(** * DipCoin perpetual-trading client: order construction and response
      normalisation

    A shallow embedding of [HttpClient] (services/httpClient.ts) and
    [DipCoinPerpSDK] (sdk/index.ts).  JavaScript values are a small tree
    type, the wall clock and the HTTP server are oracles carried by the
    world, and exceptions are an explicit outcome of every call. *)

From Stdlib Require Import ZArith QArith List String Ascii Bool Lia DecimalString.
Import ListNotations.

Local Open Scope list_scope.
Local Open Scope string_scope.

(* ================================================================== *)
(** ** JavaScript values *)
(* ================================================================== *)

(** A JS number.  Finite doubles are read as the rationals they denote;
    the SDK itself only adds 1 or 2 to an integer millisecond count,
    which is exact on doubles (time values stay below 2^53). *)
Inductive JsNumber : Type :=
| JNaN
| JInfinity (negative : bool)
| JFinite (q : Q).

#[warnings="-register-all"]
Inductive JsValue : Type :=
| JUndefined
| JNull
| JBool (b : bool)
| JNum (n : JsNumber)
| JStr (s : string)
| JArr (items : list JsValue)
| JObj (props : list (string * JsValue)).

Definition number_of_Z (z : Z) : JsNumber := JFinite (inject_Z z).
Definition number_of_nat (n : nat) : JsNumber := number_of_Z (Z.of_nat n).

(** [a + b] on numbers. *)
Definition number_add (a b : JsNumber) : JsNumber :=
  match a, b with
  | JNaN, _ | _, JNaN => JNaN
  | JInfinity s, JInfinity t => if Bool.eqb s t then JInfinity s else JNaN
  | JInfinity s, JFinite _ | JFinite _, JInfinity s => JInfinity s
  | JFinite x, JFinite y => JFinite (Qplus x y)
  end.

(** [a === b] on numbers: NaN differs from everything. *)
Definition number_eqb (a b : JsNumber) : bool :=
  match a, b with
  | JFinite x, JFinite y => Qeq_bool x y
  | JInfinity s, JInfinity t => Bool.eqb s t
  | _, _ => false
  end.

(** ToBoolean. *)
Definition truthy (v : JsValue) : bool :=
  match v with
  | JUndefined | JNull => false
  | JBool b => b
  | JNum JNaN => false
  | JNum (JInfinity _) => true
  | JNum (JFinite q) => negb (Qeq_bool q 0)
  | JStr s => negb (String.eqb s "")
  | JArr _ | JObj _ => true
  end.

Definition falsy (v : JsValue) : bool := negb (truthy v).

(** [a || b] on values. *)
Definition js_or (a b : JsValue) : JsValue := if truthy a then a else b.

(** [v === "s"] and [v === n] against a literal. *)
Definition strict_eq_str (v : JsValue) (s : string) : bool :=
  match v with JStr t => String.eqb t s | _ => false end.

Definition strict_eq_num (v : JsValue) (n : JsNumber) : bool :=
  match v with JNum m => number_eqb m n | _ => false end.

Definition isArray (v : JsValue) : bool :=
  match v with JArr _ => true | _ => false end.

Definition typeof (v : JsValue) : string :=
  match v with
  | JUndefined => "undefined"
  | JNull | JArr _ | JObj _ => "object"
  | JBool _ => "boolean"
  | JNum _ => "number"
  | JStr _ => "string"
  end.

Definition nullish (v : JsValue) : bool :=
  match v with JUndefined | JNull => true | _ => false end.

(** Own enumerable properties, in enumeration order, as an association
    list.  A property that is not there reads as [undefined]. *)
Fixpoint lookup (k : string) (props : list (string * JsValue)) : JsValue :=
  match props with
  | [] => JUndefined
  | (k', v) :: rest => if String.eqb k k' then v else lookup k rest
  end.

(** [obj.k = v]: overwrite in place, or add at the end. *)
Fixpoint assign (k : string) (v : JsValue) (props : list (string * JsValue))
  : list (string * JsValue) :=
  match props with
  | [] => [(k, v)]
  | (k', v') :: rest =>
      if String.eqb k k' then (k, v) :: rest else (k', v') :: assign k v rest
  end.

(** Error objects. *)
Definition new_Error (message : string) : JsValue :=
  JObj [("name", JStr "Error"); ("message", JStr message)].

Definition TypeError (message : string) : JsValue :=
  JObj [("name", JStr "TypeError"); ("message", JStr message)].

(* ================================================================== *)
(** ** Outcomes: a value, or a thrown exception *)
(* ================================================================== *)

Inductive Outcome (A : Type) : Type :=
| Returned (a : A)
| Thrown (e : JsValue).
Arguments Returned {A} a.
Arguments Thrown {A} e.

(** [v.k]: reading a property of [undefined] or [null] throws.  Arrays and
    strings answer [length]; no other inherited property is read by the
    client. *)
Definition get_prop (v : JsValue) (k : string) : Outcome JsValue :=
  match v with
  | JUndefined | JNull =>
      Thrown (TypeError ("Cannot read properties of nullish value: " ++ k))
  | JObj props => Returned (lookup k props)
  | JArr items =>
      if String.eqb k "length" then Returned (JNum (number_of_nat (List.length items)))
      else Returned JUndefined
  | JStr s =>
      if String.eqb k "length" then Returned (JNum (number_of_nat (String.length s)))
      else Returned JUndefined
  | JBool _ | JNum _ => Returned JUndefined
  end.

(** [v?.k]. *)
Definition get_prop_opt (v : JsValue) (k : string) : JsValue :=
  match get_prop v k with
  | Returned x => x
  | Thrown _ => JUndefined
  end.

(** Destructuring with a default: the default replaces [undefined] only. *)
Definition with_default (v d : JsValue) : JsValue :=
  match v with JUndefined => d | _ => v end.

----------------------------------------

ASSIGNMENT
Which lines of the records above hold the word "Returned"? Copy each of them.

ANSWER BOX
| Returned (a : A)
Arguments Returned {A} a.
  | JObj props => Returned (lookup k props)
      if String.eqb k "length" then Returned (JNum (number_of_nat (List.length items)))
      else Returned JUndefined
      if String.eqb k "length" then Returned (JNum (number_of_nat (String.length s)))
      else Returned JUndefined
  | JBool _ | JNum _ => Returned JUndefined
  | Returned x => x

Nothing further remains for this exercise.